Теперь мальчик мог лучше разглядеть этот таинственный объект, что явился перед ним из небытия. Он действительно походил на череп человека, но его челюсть была у́же, а подбородок острее. Его надбровные дуги и выпирающие скулы имели неестественные изгибы, делавшие его глазницы вытянутыми и сердитыми. В этих пустых костяных впадинах читалась чья-то могучая и мрачная воля, которой было невозможно противиться.

— Хромос… — череп позвал его вновь. Сердце мальчика застыло и камнем упало к пяткам, где разлетелось на тысячи осколков. Он услышал приказ, хотя мёртвая голова не проронила более ни единого слова.

Мысленно крича на самого себя, Хромос неспешно поднял дрожащую руку и протянул её навстречу черепу. Кончиками пальцев он ощущал ту злую и колючую, но невидимую для глаз ауру, что окружала его словно заросли терновника. Чувствуя боль, мальчик старался отдёрнуть руку, вернуть контроль над собственным телом, но это было невозможно. Череп желал, чтобы к нему притронулись, и его воля была сильнее, чем у любого человека. Глухим, но громким, шипящим, но чётким голосом он раз за разом повторял один и тот же приказ, перенося мысли прямо в голову сопротивлявшемуся ребёнку, заглушая глас его собственного разума и подавляя стремительно слабеющую волю.

Находясь на грани потери сознания, чувствуя, как его склизкое нутро выворачивается наизнанку, Хромос дотронулся до выпуклого, но неровного лба и ощутил невероятный холод. Он причинял мучительную боль и жадно высасывал всё тепло, до которого только мог дотянуться, но ему всегда было мало. Подушечки пальцев намертво прилипли к кости, и белый иней стал стремительно покрывать ногти и кожу, с каждым мгновением становясь всё толще. Ровные морозные узоры поднялись вверх к запястью, захватывая его плоть и кровь, превращая их в прозрачный лёд. Хромос пытался оторвать примёрзшую конечность от потусторонней вещи, но всё было четно. Мальчик силился закричать, позвать на помощь, но из его широко разинутого рта вырывался лишь приглушённый свист, превращавшийся в клубы белого, сверкающего пара.

Тем временем череп ликовал. Боль и страдания юнца давали ему ощутить наивысшее наслаждение и сладостное упоение. На его оголённых, кривых и острых зубах растянулась злорадная ухмылка: вся оружейня заполнилась его тихим, сводящим с ума гортанным хохотом, а в пустых глазницах вспыхнуло синее пламя. Свет померк, и день превратился в тёмную, безлунную ночь, в которой нельзя было узреть и тени надежды…
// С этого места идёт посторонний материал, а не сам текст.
Definition ramfs_init : ST (ramfs M) Z :=
  modify (set_table (replicate 128 zero_inode));;
  modify (set_open_count (replicate 128 0));;
  upd_node RAMFS_ROOT_INO (set_type RAMFS_INODE_DIR);;
  upd_node RAMFS_ROOT_INO (set_mode 493);;
  upd_node RAMFS_ROOT_INO (set_nlink 2);;
  root ← node RAMFS_ROOT_INO;
  nm ← kstrcpy (Some (i_name root)) (Some [47; 0]);
  upd_node RAMFS_ROOT_INO (set_name (default [] nm));;
  ret 0.

(** [kstrncpy(inode->name, name, RAMFS_MAX_NAME)]. *)
Definition copy_name (idx : Z) (name : list Z) : ST (ramfs M) unit :=
  n ← node idx;
  nm ← kstrncpy (Some (i_name n)) (Some name) RAMFS_MAX_NAME;
  upd_node idx (set_name (default [] nm)).

(** Result and [*out_idx]. *)
Definition ramfs_create_dir (parent_idx : Z) (name : list Z) (mode : Z) : ST (ramfs M) (Z * Z) :=
  parent ← ramfs_get_inode parent_idx;
  if negb (i_type parent =? RAMFS_INODE_DIR) then ret (- ENOTDIR, 0)
  else
    ex ← ramfs_lookup_child parent_idx name;
    if negb (ex =? 0) then ret (- EEXIST, 0)
    else
      new_idx ← ramfs_alloc_inode;
      if new_idx =? 0 then ret (- ENOSPC, 0)
      else
        upd_node new_idx (set_type RAMFS_INODE_DIR);;
        upd_node new_idx (set_mode (Z.land mode 511));;
        upd_node new_idx (set_nlink 2);;
        copy_name new_idx name;;
        rc ← ramfs_add_child parent_idx new_idx;
        if rc <? 0 then ramfs_free_inode new_idx;; ret (rc, 0)
        else
          upd_node parent_idx (fun n => set_nlink (u32 (i_nlink n + 1)) n);;
          ret (0, new_idx).

Definition ramfs_create_file (parent_idx : Z) (name : list Z) (mode : Z) : ST (ramfs M) (Z * Z) :=
  parent ← ramfs_get_inode parent_idx;
  if negb (i_type parent =? RAMFS_INODE_DIR) then ret (- ENOTDIR, 0)
  else
    new_idx ← ramfs_alloc_inode;
    if new_idx =? 0 then ret (- ENOSPC, 0)
    else
      upd_node new_idx (set_type RAMFS_INODE_FILE);;
      upd_node new_idx (set_mode (Z.land mode 511));;
      upd_node new_idx (set_nlink 1);;
      copy_name new_idx name;;
      rc ← ramfs_add_child parent_idx new_idx;
      if rc <? 0 then ramfs_free_inode new_idx;; ret (rc, 0)
      else ret (0, new_idx).

(** Result and the structure filled in. *)
Definition ramfs_fill_stat (inode_idx : Z) : ST (ramfs M) (Z * option kstat) :=
  inode ← node inode_idx;
  if i_type inode =? RAMFS_INODE_FREE then ret (-1, None)
  else
    let kind := if i_type inode =? RAMFS_INODE_DIR then S_IFDIR else S_IFREG in
    ret (0, Some (Kstat inode_idx (u16 (Z.lor (u16 (i_mode inode)) kind)) (u16 (i_nlink inode)) 0 0
                    (s32 (i_size inode)) RAMFS_BLOCK_SIZE (u32 (i_size inode + 511) / 512) 0 0 0)).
Внезапно застывший воздух разорвало громкое конское ржание. Неумолимая сила, что удерживала Хромоса, сорвалась с места и с каким-то диким, ликующем воем вылетела через распахнувшуюся дверь. Освободившийся от оков мальчик упал навзничь и растянулся на пыльных досках. Открыв глаза, он тут же подобрал лежавший рядом на полу кинжал и, опираясь на край стола, поднялся на ноги, но череп исчез с полки тем же таинственным и непостижимым образом, которым прежде и появился. Всё вернулось на круги своя. Из окна вновь лился приятный солнечный свет, воздух был свеж и тепел, а сквозь дверной проём доносились далёкие звуки пения цикад. Нерешительно Хромос посмотрел на руку, которую ещё секунду назад покрывала толстая корка мертвенного льда и на которой теперь не осталось ни единого следа гиблого обморожения.

— Что это такое было? — подумал он, сжимая и разжимая подрагивающий кулак. — Видимо дьявольское наваждение. Надо обо всём рассказать отцу.

Кинув кинжал на ближайший стол и продолжая малость пошатываться, Хромос вышел из оружейни и направился в сторону дома. Не успел он преодолеть и половину пути, как территорию поместья вновь окатили бодрые возгласы лошадей. По подъездной аллее, обрамлённой двумя рядами кустов белых и красных роз, ехала троица величественных всадников в полных доспехах, ослепительно блиставших под солнечными лучами. Со спины каждого свисал белоснежный плащ с двумя вышитыми полумесяцами. Рыцари ехали не спеша, мерно покачиваясь в сёдлах, а у входа в дом их уже встречал Гэлсар. Широкой улыбкой и распростёртыми объятиями он приветствовал боевых товарищей, с которыми он множество раз выпутывался из, казалось бы, безвыходных ситуаций, оставляя подобравшуюся к ним Смерть с носом, если бы у неё, конечно же, имелся этот самый нос.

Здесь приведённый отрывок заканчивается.